“Confirmed Judges, Confirmed Fears” is a blog series documenting the harmful impact of President Trump’s judges on Americans’ rights and liberties. Cases in the series can be found by issue and by judge at this link.
Trump Fifth Circuit Judge James Ho, joined by Trump judge Kyle Duncan and several others, argued in dissent that the full court should vacate a three-judge court ruling and hold that an important rule to help implement the Affordable Care Act (ACA) was invalid under the long-discredited nondelegation doctrine.

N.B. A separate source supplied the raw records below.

(** [data.object.sha] *)
Definition sha_of (data : jsval) : result exn jsval := let? object := prop data "object" in prop object "sha".
Definition branch_params (name : jsstr) : list (jsstr * jsval) := [("ref", JStr (append "heads/" name))].
Definition mainSha : task jsval := let$ data := octokit "git.getRef" (branch_params "main") in ret (sha_of data).
Definition content_params (path : jsstr) (ref : jsval) : list (jsstr * jsval) := [("path", JStr path); ("ref", ref)].
Definition file_text (data : jsval) : result exn jsstr :=
  let? type := prop data "type" in
  let? _ := assert (is_str type "file") in
  let? _ := assert (is_str (get data "encoding") "base64") in
  match get data "content" with JStr s => Ok (decode s) | _ => Throw ETypeError end.
Definition contentAt (path : jsstr) (ref : jsval) : task jsstr :=
  let$ data := octokit "repos.getContent" (content_params path ref) in ret (file_text data).
Definition registry_url (version : jsstr) : jsstr := append "https://registry.npmjs.org/@sellaro%2Fja3proxy/" version.
Definition published_version (r : Fetched) (version : jsstr) : result exn unit :=
  let? _ := assert (status r =? 200) in
  let? metadata := document r in
  let? name := prop metadata "name" in
  let? _ := assert (is_str name packageName) in
  let? _ := assert (is_str (get metadata "version") version) in
  assert (truthy (get (get metadata "dist") "integrity") && truthy (get (get metadata "dist") "tarball")).
Definition isPublished (version : jsstr) : task bool :=
  Ask (FetchJson (registry_url version)) (fun a =>
    match a with
    | Response_ r =>
        if status r =? 404 then ret (let? _ := cancelled r in Ok false)
        else ret (let? _ := published_version r version in Ok true)
    | _ => ret (Throw ETypeError)
    end).
Definition announce (message : jsstr) (url : jsval) : task unit :=
  Ask (Announce message url) (fun a => match a with Failed _ => ret (Throw EOther) | _ => ret (Ok tt) end).

(** The version of the manifest that a release starts from, and the version that it gets. *)
Definition source_manifest (text : jsstr) (bump : jsval) : result exn (jsstr * jsstr) :=
  let? manifest := parseJson text in
  let? name := prop manifest "name" in
  let? _ := assert (is_str name packageName) in
  let? _ := assert (match get manifest "private" with JBool true => true | _ => false end) in
  let? _ := assert (is_str (get manifest "license") "MIT") in
  let? version := bumpVersion (get manifest "version") bump in
  match get manifest "version" with JStr current => Ok (current, version) | _ => Throw EOther end.

(** Which of the open pull requests are releases. *)
Definition is_release_pr (pr : jsval) : result exn bool :=
  let? head := prop pr "head" in
  let? repository' := prop head "repo" in
  if is_str (get repository' "full_name") repository then
    match get head "ref" with JStr s => Ok (starts_with (units "release/sdk-") (units s)) | _ => Throw ETypeError end
  else Ok false.
Fixpoint release_prs (open : list jsval) : result exn (list jsval) :=
  match open with
  | [] => Ok []
  | pr :: open =>
      let? mine := is_release_pr pr in
      let? rest := release_prs open in Ok (if mine then pr :: rest else rest)
  end.
Definition of_branch (branch : jsstr) (pr : jsval) : bool := is_str (get (get pr "head") "ref") branch.
Definition open_params : list (jsstr * jsval) := [("state", JStr "open"); ("base", JStr "main"); ("per_page", jint 100)].
Definition prior_params (owner branch : jsstr) : list (jsstr * jsval) :=
  [("state", JStr "closed"); ("base", JStr "main"); ("head", JStr (text_of [owner; ":"; branch])); ("per_page", jint 100)].
(** The commit of a branch; [undefined] if GitHub does not know the branch. *)
Definition branch_sha (branch : jsstr) : task jsval :=
  Ask (Octokit "git.getRef" (branch_params branch)) (fun a =>
    match a with
    | Data v => ret (sha_of v)
    | Failed status => if is_int status 404 then ret (Ok JUndefined) else ret (Throw EOther)
    | _ => ret (Throw EOther)
    end).
(** The blob of a planned file in the tree of a branch. *)
Definition regular_file (tree : list jsval) (path : jsstr) : result exn unit :=
  match List.find (fun entry => is_str (get entry "path") path) tree with
  | Some entry => let? _ := assert (is_str (get entry "type") "blob") in assert (is_str (get entry "mode") "100644")
  | None => Throw EOther
  end.
Fixpoint check_files (tree : list jsval) (branchSha : jsval) (files : list (jsstr * jsstr)) : task unit :=
  match files with
  | [] => ret (Ok tt)
  | (path, text) :: files =>
      let$ _ := ret (regular_file tree path) in
      let$ stored := contentAt path branchSha in
      let$ _ := check (js_eqb stored text) in check_files tree branchSha files
  end.
Definition file_names (changes : jsval) : option (list jsstr) :=
  match get changes "files" with JArray l => mapM (fun f => match get f "filename" with JStr s => Some s | _ => None end) l | _ => None end.
Definition changes_only (changes : jsval) (plan : Plan) : bool :=
  match file_names changes with Some l => bool_decide (sorted l = sorted (files plan).*1) | None => false end.
Definition commit_query (sha : jsval) : list (jsstr * jsval) := [("commit_sha", sha)].
Definition compare_params (base head : jsval) : list (jsstr * jsval) :=
  [("basehead", JStr (text_of [template base; "..."; template head]))].
Definition only_parent (commit : jsval) : result exn jsval :=
  let? parents := prop commit "parents" in
  let? parents := elements parents in
  match parents with [parent] => prop parent "sha" | _ => Throw EOther end.
Definition tree_query (tree : jsval) : list (jsstr * jsval) := [("tree_sha", tree); ("recursive", JStr "true")].
Definition tree_of (commit : jsval) : result exn jsval := let? tree := prop commit "tree" in prop tree "sha".
Definition whole_tree (tree : jsval) : result exn (list jsval) :=
  let? truncated := prop tree "truncated" in
  let? _ := assert (match truncated with JBool false => true | _ => false end) in elements (get tree "tree").
(** The branch that an earlier run has left: its plan, if the branch is exactly that. *)
Definition resume (bump version : jsval) (sourceSha branchSha : jsval) : task Plan :=
  let$ commit := octokit "git.getCommit" (commit_query branchSha) in
  let$ parentSha := ret (only_parent commit) in
  let$ ancestry := octokit "repos.compareCommitsWithBasehead" (compare_params parentSha sourceSha) in
  let$ status := ret (prop ancestry "status") in
  let$ _ := check (is_str status "ahead" || is_str status "identical") in
  let$ plan := ret (planRelease git parseJson bump version parentSha) in
  let$ _ := check (ready plan) in
  let$ changes := octokit "repos.compareCommitsWithBasehead" (compare_params parentSha branchSha) in
  let$ _ := check (changes_only changes plan) in
  let$ tree_sha := ret (tree_of commit) in
  let$ tree := octokit "git.getTree" (tree_query tree_sha) in
  let$ entries := ret (whole_tree tree) in
  let$ _ := check_files entries branchSha (files plan) in ret (Ok plan).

The majority, including judges nominated by President Trump and other Republican presidents, denied rehearing in its April 2021 order in State of Texas v Rettig.

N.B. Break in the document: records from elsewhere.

(** * python_debugger: the control core of the interactive debugger

    A shallow embedding of [src/python_debugger.py]: the stepping state
    ([_StateManager]), the breakpoint registry ([_BreakpointInfo],
    [_BreakpointManager]), the symbolic location finder
    ([_FunctionFinder], with the interpreter's recursion limit), and the
    event dispatcher, the command loop and the navigation commands of
    [PyDebugger].  Python objects that are shared and mutated
    ([_BreakpointInfo] instances) live in an explicit object store; Python
    integers are [Z]; text is [string]. *)

From Stdlib Require Import ZArith String Ascii List Bool Lia.
From stdpp Require Import base option list gmap strings.

Set Warnings "-register-all".
Local Open Scope string_scope.
Local Open Scope Z_scope.

(** ** Python dictionaries whose iteration order is observed

    [dict] keeps insertion order; [breakpoints_by_id] is iterated with
    [.items()], so it is an association list in insertion order. *)
Module PyDict.
Section dict.
Context {K V : Type} `{EqDecision K}.

(** [d[k]] / [k in d] *)
Fixpoint get (d : list (K * V)) (k : K) : option V :=
  match d with
  | [] => None
  | (k', v) :: d' => if decide (k' = k) then Some v else get d' k
  end.

(** [d[k] = v]: an existing key keeps its position, a new one goes last. *)
Fixpoint set (d : list (K * V)) (k : K) (v : V) : list (K * V) :=
  match d with
  | [] => [(k, v)]
  | (k', v') :: d' =>
      if decide (k' = k) then (k', v) :: d' else (k', v') :: set d' k v
  end.

(** [del d[k]] on a key that is present ([d.pop(k)] drops the same entry). *)
Fixpoint remove (d : list (K * V)) (k : K) : list (K * V) :=
  match d with
  | [] => []
  | (k', v) :: d' => if decide (k' = k) then d' else (k', v) :: remove d' k
  end.

Definition keys (d : list (K * V)) : list K := map fst d.
End dict.
End PyDict.

(** ** Exceptions that escape the modelled methods *)
Inductive exn := KeyError | TypeError | NameError | RecursionError.

Inductive result (A : Type) :=
| Ok (a : A)
| Raise (e : exn).
Arguments Ok {A} a.
Arguments Raise {A} e.

(** Python truthiness of the values that the code tests with [if x:]. *)
Definition truthy_int (n : Z) : bool := negb (n =? 0).
Definition truthy_str (s : string) : bool := negb (String.eqb s "").
Definition truthy_opt_int (o : option Z) : bool :=
  match o with Some n => truthy_int n | None => false end.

To help implement the landmark ACA and its related changes to Medicaid, the federal government made alterations to various rules concerning its reimbursement of state Medicaid costs. This included changes to the so-called Certification Rule, under which reimbursement rates must be certified by professionally qualified actuaries who follow standards established by the Actuarial Standards Board (“Board”) of the American Academy of Actuaries. When the Board made changes in 2015 to its standards to comply with the ACA mandate that reimbursement rates account for all costs and be “actuarily sound,” Texas and several other states sued, claiming that the government had violated the constitution because the Certification Rule effectively and improperly delegated authority to the Board. The claim was based on the nondelegation doctrine, a discredited pre-New Deal theory that severely limits Congress’ authority to delegate rulemaking authority to agencies and that, if implemented today as some right-wing judges have threatened, would mean that “most of government is unconstitutional,” as explained by Justice Elena Kagan.
The case was considered by a very conservative district judge who later voted to strike down the ACA, and he ruled partly for Texas and the other states in 2018. He invalidated the Certification Rule under the nondelegation doctrine, and also ordered that provider fee payments of more than $470 million be returned to the states. The federal government appealed.
A three-judge panel consisting of judges all nominated by Republican presidents, including Trump judge Don Willett, considered the case. The panel reversed the lower court ruling that the Certification Rule was invalid because the Department of Health and Human Services (HHS) had “unlawfully delegated authority to the Board when it promulgated” the rule. Eleven Fifth Circuit judges rejected reconsideration of the panel’s decision, including judges nominated by Trump and other Republican presidents.
Trump judge Ho, however, wrote a harsh dissent, joined by Trump judge Duncan and three others. According to Ho, the “text and original understanding” of the Constitution mandate that Congress not “delegate” lawmaking authority to administrative agencies like HHS. In this case, Ho claimed, the agency had gone even further and committed an improper “double delegation” by using the Certification Rule to delegate such authority to “purely private” actors, the Board, “wholly unaccountable to the people.” Ho acknowledged that “since 1935, the [Supreme] Court has uniformly rejected nondelegation arguments,” but severely criticized the panel because it “extends precedent unnecessarily, in a strained effort to uphold the uniquely unlawful delegation challenged here,” rather than rejecting it under the nondelegation doctrine.
The conservative three-judge panel, while not commenting on the nondelegation principle itself, had squarely rejected such arguments for applying it here. An agency like HHS “does not improperly subdelegate its authority”, the panel explained, when it “reasonably conditions federal approval on an outside party’s determination of some issue,” particularly a specialized and technical subject like the reimbursement rates in this case. Based on past precedent and the facts in this case, the panel concluded that HHS’ conditions were “reasonable.” And even if what HHS did could be considered subdelegation of authority, the panel went on, past precedent made clear it is lawful because HHS retains “final reviewing authority.” Accepting the states’ arguments to the contrary, the panel noted, “would jeopardize over a thousand regulations promulgated by federal agencies.”
Right-wing advocates who have long been pushing for revival of the nondelegation doctrine have already promoted Ho’s dissent. One such advocate recently praised Ho and the judges who joined the dissent who “embraced” a “central plank of originalism” in the dissent, and pushed for other federal appellate judges to “sign onto Judge Ho’s cogent analysis” so that the results will “trickle up to the Supreme Court.” Trump nominee Gorsuch has already expressed interest in the nondelegation doctrine. The danger of widespread adoption of Ho’s radical theory by courts dominated by Trump judges emphasizes the importance of President Biden and the Senate promptly filling federal judicial vacancies with fair-minded constitutionalists with a demonstrated commitment to equality and justice for all.